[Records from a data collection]

___

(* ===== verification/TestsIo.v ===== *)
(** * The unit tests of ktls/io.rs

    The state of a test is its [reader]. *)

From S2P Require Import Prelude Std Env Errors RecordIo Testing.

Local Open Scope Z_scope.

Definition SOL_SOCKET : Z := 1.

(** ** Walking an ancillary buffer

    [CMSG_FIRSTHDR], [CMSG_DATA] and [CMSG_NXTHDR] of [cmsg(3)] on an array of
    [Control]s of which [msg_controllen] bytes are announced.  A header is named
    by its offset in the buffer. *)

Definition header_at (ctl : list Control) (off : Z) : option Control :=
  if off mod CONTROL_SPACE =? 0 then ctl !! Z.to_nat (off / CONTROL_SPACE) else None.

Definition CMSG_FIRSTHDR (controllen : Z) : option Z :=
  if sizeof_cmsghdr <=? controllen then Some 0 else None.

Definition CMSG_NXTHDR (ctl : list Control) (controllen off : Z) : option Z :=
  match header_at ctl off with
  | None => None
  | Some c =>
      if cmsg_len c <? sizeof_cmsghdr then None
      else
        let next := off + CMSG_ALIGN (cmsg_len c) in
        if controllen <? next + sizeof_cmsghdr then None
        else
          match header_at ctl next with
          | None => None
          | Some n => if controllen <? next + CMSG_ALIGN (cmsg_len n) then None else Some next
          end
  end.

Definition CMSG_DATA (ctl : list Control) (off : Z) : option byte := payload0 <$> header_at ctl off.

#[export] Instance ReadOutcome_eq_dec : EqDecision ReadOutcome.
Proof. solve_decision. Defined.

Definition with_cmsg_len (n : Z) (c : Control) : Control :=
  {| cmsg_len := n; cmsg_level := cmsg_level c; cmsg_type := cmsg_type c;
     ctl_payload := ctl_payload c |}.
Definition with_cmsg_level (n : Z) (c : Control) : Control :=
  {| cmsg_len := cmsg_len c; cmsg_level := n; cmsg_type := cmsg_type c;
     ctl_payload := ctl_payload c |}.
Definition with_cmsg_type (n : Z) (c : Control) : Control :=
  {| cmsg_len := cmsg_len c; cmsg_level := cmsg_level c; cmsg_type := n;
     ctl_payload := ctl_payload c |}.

___

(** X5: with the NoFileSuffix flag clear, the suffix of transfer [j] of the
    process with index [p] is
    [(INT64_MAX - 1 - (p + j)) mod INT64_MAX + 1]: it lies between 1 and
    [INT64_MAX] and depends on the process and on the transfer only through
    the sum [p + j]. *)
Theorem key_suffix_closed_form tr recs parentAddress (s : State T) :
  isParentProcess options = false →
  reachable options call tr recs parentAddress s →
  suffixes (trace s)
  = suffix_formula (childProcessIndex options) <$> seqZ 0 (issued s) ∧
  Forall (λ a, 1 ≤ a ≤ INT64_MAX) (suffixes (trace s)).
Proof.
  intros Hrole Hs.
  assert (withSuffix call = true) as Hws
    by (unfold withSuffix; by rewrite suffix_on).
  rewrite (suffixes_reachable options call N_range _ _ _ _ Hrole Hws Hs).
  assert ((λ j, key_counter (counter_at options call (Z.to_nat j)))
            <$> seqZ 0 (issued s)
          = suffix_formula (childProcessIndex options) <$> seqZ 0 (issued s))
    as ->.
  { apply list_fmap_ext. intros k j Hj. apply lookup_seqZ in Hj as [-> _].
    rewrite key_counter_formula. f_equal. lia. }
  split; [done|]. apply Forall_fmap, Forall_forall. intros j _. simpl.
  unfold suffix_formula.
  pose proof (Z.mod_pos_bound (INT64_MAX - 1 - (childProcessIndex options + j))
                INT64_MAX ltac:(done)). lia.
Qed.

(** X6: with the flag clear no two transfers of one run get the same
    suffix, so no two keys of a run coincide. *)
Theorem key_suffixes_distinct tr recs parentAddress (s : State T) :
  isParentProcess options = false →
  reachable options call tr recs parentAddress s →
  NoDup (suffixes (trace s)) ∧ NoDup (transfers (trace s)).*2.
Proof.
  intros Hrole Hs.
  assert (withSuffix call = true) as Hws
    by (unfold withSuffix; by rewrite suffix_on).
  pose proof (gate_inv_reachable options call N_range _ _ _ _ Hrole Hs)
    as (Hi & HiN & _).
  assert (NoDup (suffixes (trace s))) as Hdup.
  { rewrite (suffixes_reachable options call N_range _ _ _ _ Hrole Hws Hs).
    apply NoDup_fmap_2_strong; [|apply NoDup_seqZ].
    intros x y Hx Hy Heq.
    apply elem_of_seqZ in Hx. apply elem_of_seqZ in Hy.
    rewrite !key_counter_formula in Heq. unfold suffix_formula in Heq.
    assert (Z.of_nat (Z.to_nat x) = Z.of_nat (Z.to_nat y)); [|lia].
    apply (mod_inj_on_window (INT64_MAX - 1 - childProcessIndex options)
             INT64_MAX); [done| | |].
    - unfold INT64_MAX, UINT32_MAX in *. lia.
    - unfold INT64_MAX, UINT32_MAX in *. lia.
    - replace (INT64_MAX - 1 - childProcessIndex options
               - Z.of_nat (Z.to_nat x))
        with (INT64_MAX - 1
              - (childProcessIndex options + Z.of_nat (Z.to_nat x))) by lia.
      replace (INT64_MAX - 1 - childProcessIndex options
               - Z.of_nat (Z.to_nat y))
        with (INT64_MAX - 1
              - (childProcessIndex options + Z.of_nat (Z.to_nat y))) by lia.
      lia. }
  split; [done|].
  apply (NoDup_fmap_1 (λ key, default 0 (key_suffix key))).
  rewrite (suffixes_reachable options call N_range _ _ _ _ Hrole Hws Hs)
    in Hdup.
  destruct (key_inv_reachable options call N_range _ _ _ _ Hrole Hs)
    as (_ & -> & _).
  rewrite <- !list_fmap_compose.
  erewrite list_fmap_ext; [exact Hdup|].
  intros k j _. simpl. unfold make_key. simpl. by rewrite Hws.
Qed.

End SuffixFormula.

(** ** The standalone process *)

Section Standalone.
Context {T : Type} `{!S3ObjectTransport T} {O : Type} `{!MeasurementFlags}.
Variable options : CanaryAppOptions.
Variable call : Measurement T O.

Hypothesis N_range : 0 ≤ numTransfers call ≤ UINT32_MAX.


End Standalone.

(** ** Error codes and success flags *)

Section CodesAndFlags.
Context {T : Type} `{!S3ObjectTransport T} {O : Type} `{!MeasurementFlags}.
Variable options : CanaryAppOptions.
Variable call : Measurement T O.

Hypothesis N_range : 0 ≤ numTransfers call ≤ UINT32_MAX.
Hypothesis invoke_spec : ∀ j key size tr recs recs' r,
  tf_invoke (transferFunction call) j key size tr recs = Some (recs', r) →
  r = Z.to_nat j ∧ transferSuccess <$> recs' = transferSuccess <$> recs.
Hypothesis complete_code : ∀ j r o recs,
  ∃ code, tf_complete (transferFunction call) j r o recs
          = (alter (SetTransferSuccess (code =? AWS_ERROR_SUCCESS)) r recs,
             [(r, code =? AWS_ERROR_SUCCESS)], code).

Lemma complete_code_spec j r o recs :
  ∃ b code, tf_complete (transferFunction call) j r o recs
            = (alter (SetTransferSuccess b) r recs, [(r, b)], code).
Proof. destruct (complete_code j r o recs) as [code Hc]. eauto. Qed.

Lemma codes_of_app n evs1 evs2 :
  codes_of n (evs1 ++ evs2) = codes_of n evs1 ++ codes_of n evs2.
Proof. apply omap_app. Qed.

___

## Problem details
Select and copy each line from the data that includes the word "Hdup".

## Your solution
  assert (NoDup (suffixes (trace s))) as Hdup.
    in Hdup.
  erewrite list_fmap_ext; [exact Hdup|].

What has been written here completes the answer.